It would have instantly pointed me at right direction(s) and saved multiple hours of trouble shooting.
See updated version here
#!/bin/bash
# force C locale to get stable command output.
export LANG=C
function depcheck() {
readarray -t results < <(ldd $1 | grep 'not found')
if [[ ${#results[@]} -gt 0 ]]; then
echo "depcheck $1 failed:";
for dep in "${results[@]}"; do
# trim white space from the ldd line:
dep="${dep#"${dep%%[![:space:]]*}"}"
dep="${dep%"${dep##*[![:space:]]}"}"
echo "${dep}"
# try find who owns the missing library file:
libname="$(echo $dep | sed -re 's#(.*)\.so.*#\1.so#')"
echo "pacman -Qo /lib/${libname}*"
pacman -Qo /lib/${libname}*
done
fi
}
# test single binary:
if [[ -n $1 ]]; then
depcheck $1
exit
fi
# else test all of /bin
for fbin in $(find /bin/ -executable -type f); do
# test only ELF executables, not 100% fool proof
# and ldd may still complain on some files.

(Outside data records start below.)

(* ===== verification/TransportLaws.v ===== *)
(** * What a transport promises the tunnel

    The tunnel is written against the trait [PacketTransport]; the class
    [TransportLaws] states what it relies on: no call panics, a received
    packet fits the buffer it was read into and consists of bytes.  The UDP
    and the TCP transport are instances, under the documented behaviour of
    the operating system's sockets. *)

From S2P Require Import Prelude Net Std Config Transport TcpTransport.

(** [tr_ok] is the transport's own invariant. *)
Class TransportLaws (T : Type) {PT : PacketTransport T} := {
  tr_ok : T -> Prop;
  send_to_ok : forall f a t, tr_ok t -> tr_ok (send_to f a t).1 /\ no_panic (send_to f a t).2;
  recv_from_ok : forall fuel n t, 0 <= n -> tr_ok t ->
    tr_ok (recv_from fuel n t).1 /\
    match (recv_from fuel n t).2 with
    | Ok (Some (p, d)) => rp_bytes p = len d /\ len d <= n /\ bytes_ok d
    | Ok None | Err _ => True
    | Panic => False
    end;
  rebind_ok : forall t, tr_ok t -> tr_ok (rebind_to_ephemeral t).1 /\ no_panic (rebind_to_ephemeral t).2 }.

(** ** UDP *)

(** The socket calls of the standard library return, and a datagram is cut
    to the buffer. *)
Class UdpOsLaws (OS : UdpOs) := {
  udp_bind_np : forall a, no_panic (udp_bind a);
  set_read_timeout_np : forall s d, no_panic (set_read_timeout s d);
  udp_local_addr_np : forall s, no_panic (udp_local_addr s);
  udp_send_np : forall s f a, no_panic (udp_send s f a);
  udp_recv_np : forall s i n, no_panic (udp_recv s i n);
  udp_recv_fits : forall s i n d a, udp_recv s i n = Ok (d, a) -> 0 <= n -> len d <= n /\ bytes_ok d }.

Section Udp.
Context {OS : UdpOs} {OL : UdpOsLaws OS}.

Lemma active_socket_np t : no_panic (active_socket t).
Proof. unfold active_socket. by destruct (poisoned t). Qed.

Lemma bind_np {E A B} (m : outcome E A) (f : A -> outcome E B) :
  no_panic m -> (forall a, no_panic (f a)) -> no_panic (m ≫= f).
Proof. intros Hm Hf. destruct m; [apply Hf|done..]. Qed.

Lemma bind_udp_socket_np a : no_panic (bind_udp_socket a).
Proof. apply bind_np; [apply udp_bind_np|]. intros s. apply bind_np; [apply set_read_timeout_np|done]. Qed.

Lemma udp_recv_loop_ok cell n fuel i :
  0 <= n ->
  match udp_recv_loop cell n fuel i with
  | Ok (Some (p, d)) => rp_bytes p = len d /\ len d <= n /\ bytes_ok d
  | Ok None | Err _ => True
  | Panic => False
  end.
Proof.
  intros Hn. revert i. induction fuel as [|fuel IH]; intros i; cbn [udp_recv_loop]; [done|].
  pose proof (active_socket_np (cell i)) as Hs. destruct (active_socket (cell i)) as [s|e|]; cbn; [|done..].
  destruct (udp_recv s i n) as [[d a]|e|] eqn:E.
  - split; [done|]. by eapply udp_recv_fits.
  - destruct (transient (kind e)); [apply IH|done].
  - by apply (udp_recv_np s i n).
Qed.

#[export] Program Instance UdpTransport_laws : TransportLaws UdpTransport := {| tr_ok _ := True |}.
Next Obligation. intros f a t _. split; [done|]. apply bind_np; [apply active_socket_np|]. intros; apply udp_send_np. Qed.
Next Obligation. intros fuel n t Hn _. split; [done|]. by apply udp_recv_loop_ok. Qed.
Next Obligation.
  intros t _. split; [done|]. cbn. unfold udp_rebind_to_ephemeral, udp_local, mlift, mget, mput, mfail, mbind, M_bind.
  destruct (active_socket t) as [s|e|] eqn:E; cbn; [|done|by apply active_socket_np in E].
  destruct (udp_local_addr s) as [a|e|] eqn:Ea; cbn; [|done|by apply udp_local_addr_np in Ea].
  destruct (bind_udp_socket (set_port a 0)) as [r|e|] eqn:Er; cbn; [|done|by apply bind_udp_socket_np in Er].
  destruct (udp_local_addr r) as [c|e|] eqn:Ec; cbn; [|done|by apply udp_local_addr_np in Ec].
  by destruct (poisoned t).
Qed.
End Udp.

(** ** TCP *)

(** A connection the kernel opens answers within the contract of [Read] and
    [Write]. *)
Definition stream_ok (s : TcpStream) : Prop :=
  Forall write_ok (writes s) /\ Forall read_ok (reads s) /\ bytes_ok (incoming (reads s)).

Class TcpOsLaws (OS : TcpOs) := {
  connect_timeout_np : forall a d, no_panic (connect_timeout a d);
  connect_timeout_ok : forall a d s, connect_timeout a d = Ok s -> stream_ok s }.

Section Tcp.
Context {OS : TcpOs} {OL : TcpOsLaws OS}.

Lemma fresh_conn_ok s : stream_ok s -> mutex_ok {| data := ConnState_new s; conn_poisoned := false |}.
Proof. intros (H1 & H2 & H3). by split_and!. Qed.

Lemma insert_conn_ok a c t :
  mutex_ok {| data := c; conn_poisoned := false |} -> transport_ok t -> transport_ok (insert_conn a c t).
Proof.
  intros Hc [H1 H2 H3]. split; cbn.
  - apply Forall_app. split; [done|]. by constructor.
  - intros b i [[<- <-]|[_ Hi]]%lookup_insert_Some; apply lookup_lt_is_Some; rewrite length_app; cbn; [lia|].
    apply H2, lookup_lt_is_Some in Hi. lia.
  - assert (Hlt : forall b, connections t !! b <> Some (length (conns t))).
    { intros b Hb. apply H2, lookup_lt_is_Some in Hb. lia. }
    intros b b' i [[<- <-]|[_ Hb]]%lookup_insert_Some [[<- E]|[_ Hb']]%lookup_insert_Some; simplify_eq; try done.
    + by apply Hlt in Hb'.
    + by apply Hlt in Hb.
    + by eapply H3.
Qed.

(** The accept thread keeps the transport healthy. *)
Lemma accept_round_ok answer t :
  (forall s a, answer = Ok (s, a) -> stream_ok s) -> transport_ok t -> transport_ok (accept_round answer t).
Proof.
  intros Ha Ht. destruct answer as [[s a]|e|]; [|done..]. apply insert_conn_ok; [|done]. eapply fresh_conn_ok, Ha; done.
Qed.

Lemma conn_enqueue_ok f c :
  conn_ok c -> conn_ok (conn_enqueue f c).1 /\ unread (conn_enqueue f c).1 = unread c /\
  reads (stream (conn_enqueue f c).1) = reads (stream c) /\ no_panic (conn_enqueue f c).2.
Proof.
  intros Hc. pose proof Hc as [H1 H2]. unfold conn_enqueue, enqueue_frame.
  destruct (len f >? U16_MAX); [by destruct c|].
  destruct (saturating_add _ _ >? limit (pending_writes c)); [by destruct c|].
  destruct (compact_waiting _ H1) as (Hc1 & _). cbn. split_and!; try done.
  split; [|done]. unfold pw_ok. cbn. rewrite Hc1. split; [done|apply len_nonneg].
Qed.

(** Queueing a frame on a connection reads nothing. *)
Lemma queue_frame_mutex f m :
  mutex_ok m -> mutex_ok {| data := (queue_frame f (data m)).1; conn_poisoned := false |} /\
  no_panic (queue_frame f (data m)).2.
Proof.
  intros (Hc & Hu & Hr). unfold queue_frame, mbind, M_bind, mutex_ok.
  destruct (conn_flush (data m)) as [c1 r1] eqn:E1. destruct (conn_flush_spec _ _ _ E1 Hc) as (N1 & R1 & B1 & _ & K1 & _).
  assert (U1 : unread c1 = unread (data m)) by (unfold unread; congruence).
  destruct r1 as [[]|e|]; [|cbn; by rewrite R1, U1|done].
  destruct (conn_enqueue_ok f c1 K1) as (K2 & U2 & R2 & N2). destruct (conn_enqueue f c1) as [c2 r2]. cbn in K2, U2, R2, N2.
  destruct r2 as [[]|e|]; [|cbn; by rewrite R2, R1, U2, U1|done].
  destruct (conn_flush c2) as [c3 r3] eqn:E3. destruct (conn_flush_spec _ _ _ E3 K2) as (N3 & R3 & B3 & _ & K3 & _).
  assert (U3 : unread c3 = unread c2) by (unfold unread; congruence).
  cbn. by rewrite R3, R2, R1, U3, U2, U1.
Qed.

Lemma dial_ok endpoint addrs e t :
  transport_ok t ->
  transport_ok (dial endpoint addrs e t).1 /\ no_panic (dial endpoint addrs e t).2 /\
  forall i, (dial endpoint addrs e t).2 = Ok i -> is_Some (conns (dial endpoint addrs e t).1 !! i).
Proof.
  intros Ht. revert e. induction addrs as [|a addrs IH]; intros e; cbn [dial]; [done|].
  destruct (connect_timeout a (from_secs 2)) as [s|e'|] eqn:E; [|apply IH|by apply connect_timeout_np in E].
  cbn. split_and!; [apply insert_conn_ok; [|done]; by eapply fresh_conn_ok, connect_timeout_ok|done|].
  intros i [= <-]. change (is_Some (conns (insert_conn endpoint (ConnState_new s) t) !! length (conns t))). apply lookup_lt_is_Some. unfold insert_conn. cbn [conns]. rewrite length_app. cbn. lia.
Qed.

Lemma get_or_dial_ok a t :
  transport_ok t ->
  transport_ok (get_or_dial a t).1 /\ no_panic (get_or_dial a t).2 /\
  forall i, (get_or_dial a t).2 = Ok i -> is_Some (conns (get_or_dial a t).1 !! i).
Proof.
  intros Ht. unfold get_or_dial, mget, mbind, M_bind. destruct (connections t !! a) as [i|] eqn:E; [|by apply dial_ok].
  split_and!; [done..|]. intros j [= <-]. by eapply t_index.
Qed.

Lemma tcp_send_ok f a t : transport_ok t -> transport_ok (tcp_send_to f a t).1 /\ no_panic (tcp_send_to f a t).2.
Proof.
  intros Ht. unfold tcp_send_to, mbind, M_bind. destruct (get_or_dial_ok a t Ht) as (H1 & H2 & H3).
  destruct (get_or_dial a t) as [t1 [i|e|]]; cbn in H1, H2, H3; [|done..].
  destruct (H3 i eq_refl) as [m Hm]. unfold send_on. rewrite Hm. destruct (conn_poisoned m); [done|].
  pose proof (t_conns _ H1) as Hall. rewrite Forall_lookup in Hall.
  destruct (queue_frame_mutex f m (Hall i m Hm)) as [Hq Hn]. destruct (queue_frame f (data m)) as [c r].
  cbn in Hq, Hn |- *. destruct r as [[]|e|]; [..|done]; by split; [eapply (set_conn_ok t1 i m)|].
Qed.

Lemma delivered_fits buffer t t' p d :
  0 <= buffer -> transport_ok t -> delivered buffer t t' p d -> rp_bytes p = len d /\ len d <= buffer /\ bytes_ok d.
Proof.
  intros Hn Ht (i & m & f & m' & _ & Hm & _ & Hu & _ & Hb & -> & _).
  assert (Hl : len (take (Z.to_nat (rp_bytes p)) f) = rp_bytes p).
  { rewrite Hb. unfold len. rewrite length_take. pose proof (len_nonneg f). unfold len in *. lia. }
  rewrite Hl. split_and!; [done|rewrite Hb; lia|]. apply Forall_take.
  pose proof (t_conns _ Ht) as Hall. rewrite Forall_lookup in Hall. destruct (Hall i m Hm) as (_ & Hbytes & _).
  rewrite Hu in Hbytes. unfold encode_frame in Hbytes. rewrite !Forall_app in Hbytes. apply Hbytes.
Qed.

#[export] Program Instance TcpTransport_laws : TransportLaws TcpTransport := {| tr_ok := transport_ok |}.
Next Obligation. intros f a t Ht. by apply tcp_send_ok. Qed.
Next Obligation.
  intros fuel n t Hn Ht. cbn. destruct (tcp_recv_spec map_to_list fuel n t ltac:(done) Ht) as (t' & res & E & H1 & H2).
  rewrite E. split; [done|]. destruct res as [[p d]|]; [|done]. exact (delivered_fits _ _ _ _ _ Hn Ht H2).
Qed.
Next Obligation. by intros t Ht. Qed.
End Tcp.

if head -c 4 $fbin | grep -qc 'ELF'; then
depcheck $fbin;
fi
done
No elevated privileges should be required to run above script.
What the script does is scan /bin for any ELF binaries (shebangs with +x should not count)
and pass them to ldd command and report any errors that ldd outputs.
If ldd shows any missing dynamic (.so) libraries for binary, it feeds these names to
pacman -Qo
to try see if these files are owned by any package.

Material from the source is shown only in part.